◆ Work required: Pick each line that has "TransactionTooLarge" out of the records.

========

(* ===== verification/Errors.v ===== *)
(** [vireon-core/src/errors.rs]: the error type of the core and its [Display]
    text (the node classifies peers' faults by that text). *)

From S2P Require Import Prelude RustStd Crypto.

Inductive VireonError : Type :=
| AmountOverflow
| AmountParse (value : string)
| TooManyDecimals (value : string) (max : Z)
| InvalidAddress (message : string)
| InvalidKey (message : string)
| InvalidMnemonic (message : string)
| InvalidDerivationPath (message : string)
| InvalidSignature (message : string)
| InvalidHex (message : string)
| InvalidTransaction (message : string)
| InvalidFee (message : string)
| ZeroAmountTransaction
| DuplicateTransactionHash (tx_hash : string)
| InsufficientBalance (address : string) (available required : Z)
| InvalidNonce (address : string) (expected actual : Z)
| EmptyTransactions
| TooManyTransactions (max actual : Z)
| TransactionTooLarge (max actual : Z)
| MissingCoinbase
| DuplicateCoinbase
| CoinbaseNotFirst
| InvalidCoinbaseFee
| InvalidCoinbaseAmount (expected actual : Z)
| InvalidBaseFee (expected actual : Z)
| InvalidMerkleRoot
| InvalidNetwork (expected actual : string)
| InvalidPreviousHash (expected actual : Hash)
| InvalidHeight (expected actual : Z)
| InvalidBlockVersion (expected actual height : Z)
| InvalidCheckpoint (height : Z) (expected actual : Hash)
| InvalidCheckpointDefinition (message : string)
| InvalidPow (required actual : Z)
| InvalidDifficultyAdjustment (expected actual : Z)
| InvalidCoinbaseReward (allowed actual : Z)
| InvalidTimestamp (previous actual : Z)
| InvalidFutureTimestamp (now actual max_drift_seconds : Z)
| InvalidMedianTimePast (median actual : Z)
| SupplyOverflow
| ChainWorkOverflow
| InvalidGenesis (message : string).

#[global] Instance VireonError_eq_dec : EqDecision VireonError.
Proof. solve_decision. Defined.

Abbreviation Result := (result VireonError).

Definition VireonError_fmt (e : VireonError) : string :=
  match e with
  | AmountOverflow => "amount overflow"
  | AmountParse value => "invalid amount: " ++ value
  | TooManyDecimals value max =>
      "too many decimal places in amount " ++ value ++ "; max is " ++ uint_to_string max
  | InvalidAddress message => "invalid address: " ++ message
  | InvalidKey message => "invalid key: " ++ message
  | InvalidMnemonic message => "invalid mnemonic: " ++ message
  | InvalidDerivationPath message => "invalid derivation path: " ++ message
  | InvalidSignature message => "invalid signature: " ++ message
  | InvalidHex message => "invalid hex: " ++ message
  | InvalidTransaction message => "invalid transaction: " ++ message
  | InvalidFee message => "invalid fee: " ++ message
  | ZeroAmountTransaction => "transaction amount must be greater than zero"
  | DuplicateTransactionHash tx_hash => "duplicate transaction hash: " ++ tx_hash
  | InsufficientBalance address available required =>
      "insufficient balance for " ++ address ++ ": available " ++ uint_to_string available
      ++ ", required " ++ uint_to_string required
  | InvalidNonce address expected actual =>
      "invalid nonce for " ++ address ++ ": expected " ++ uint_to_string expected
      ++ ", got " ++ uint_to_string actual
  | EmptyTransactions => "block must contain at least one transaction"
  | TooManyTransactions max actual =>
      "block has too many transactions: " ++ uint_to_string actual ++ " exceeds max "
      ++ uint_to_string max
  | TransactionTooLarge max actual =>
      "transaction wire encoding is too large: " ++ uint_to_string actual
      ++ " bytes exceeds max " ++ uint_to_string max
  | MissingCoinbase => "block is missing the first coinbase transaction"
  | DuplicateCoinbase => "block contains more than one coinbase transaction"
  | CoinbaseNotFirst => "coinbase transaction must be first"
  | InvalidCoinbaseFee => "coinbase transaction fee must be zero"
  | InvalidCoinbaseAmount expected actual =>
      "invalid coinbase amount: expected " ++ uint_to_string expected ++ ", got "
      ++ uint_to_string actual
  | InvalidBaseFee expected actual =>
      "invalid base fee: expected " ++ uint_to_string expected ++ ", got " ++ uint_to_string actual
  | InvalidMerkleRoot => "invalid merkle root"
  | InvalidNetwork expected actual =>
      "invalid network: expected " ++ expected ++ ", got " ++ actual
  | InvalidPreviousHash expected actual =>
      "invalid previous hash: expected " ++ hash_to_hex expected ++ ", got " ++ hash_to_hex actual
  | InvalidHeight expected actual =>
      "invalid height: expected " ++ uint_to_string expected ++ ", got " ++ uint_to_string actual
  | InvalidBlockVersion expected actual height =>
      "invalid block version at height " ++ uint_to_string height ++ ": expected "
      ++ uint_to_string expected ++ ", got " ++ uint_to_string actual
  | InvalidCheckpoint height expected actual =>
      "invalid checkpoint at height " ++ uint_to_string height ++ ": expected "
      ++ hash_to_hex expected ++ ", got " ++ hash_to_hex actual
  | InvalidCheckpointDefinition message => "invalid checkpoint definition: " ++ message
  | InvalidPow required actual =>
      "invalid proof of work: required " ++ uint_to_string required
      ++ " leading zero bits, got " ++ uint_to_string actual
  | InvalidDifficultyAdjustment expected actual =>
      "invalid difficulty adjustment: expected " ++ uint_to_string expected
      ++ " leading zero bits, got " ++ uint_to_string actual
  | InvalidCoinbaseReward allowed actual =>
      "coinbase reward exceeds allowed reward: allowed " ++ uint_to_string allowed
      ++ ", got " ++ uint_to_string actual
  | InvalidTimestamp previous actual =>
      "invalid block timestamp: must be strictly greater than previous "
      ++ uint_to_string previous ++ ", got " ++ uint_to_string actual
  | InvalidFutureTimestamp now actual max_drift_seconds =>
      "invalid block timestamp: " ++ uint_to_string actual ++ " is more than "
      ++ uint_to_string max_drift_seconds ++ "s ahead of local time " ++ uint_to_string now
  | InvalidMedianTimePast median actual =>
      "invalid block timestamp: must be strictly greater than median-time-past "
      ++ uint_to_string median ++ ", got " ++ uint_to_string actual
  | SupplyOverflow => "emitted supply would exceed max supply"
  | ChainWorkOverflow => "cumulative chain work overflow"
  | InvalidGenesis message => "invalid genesis configuration: " ++ message
  end%string.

========

◆ Answer box:
| TransactionTooLarge (max actual : Z)
  | TransactionTooLarge max actual =>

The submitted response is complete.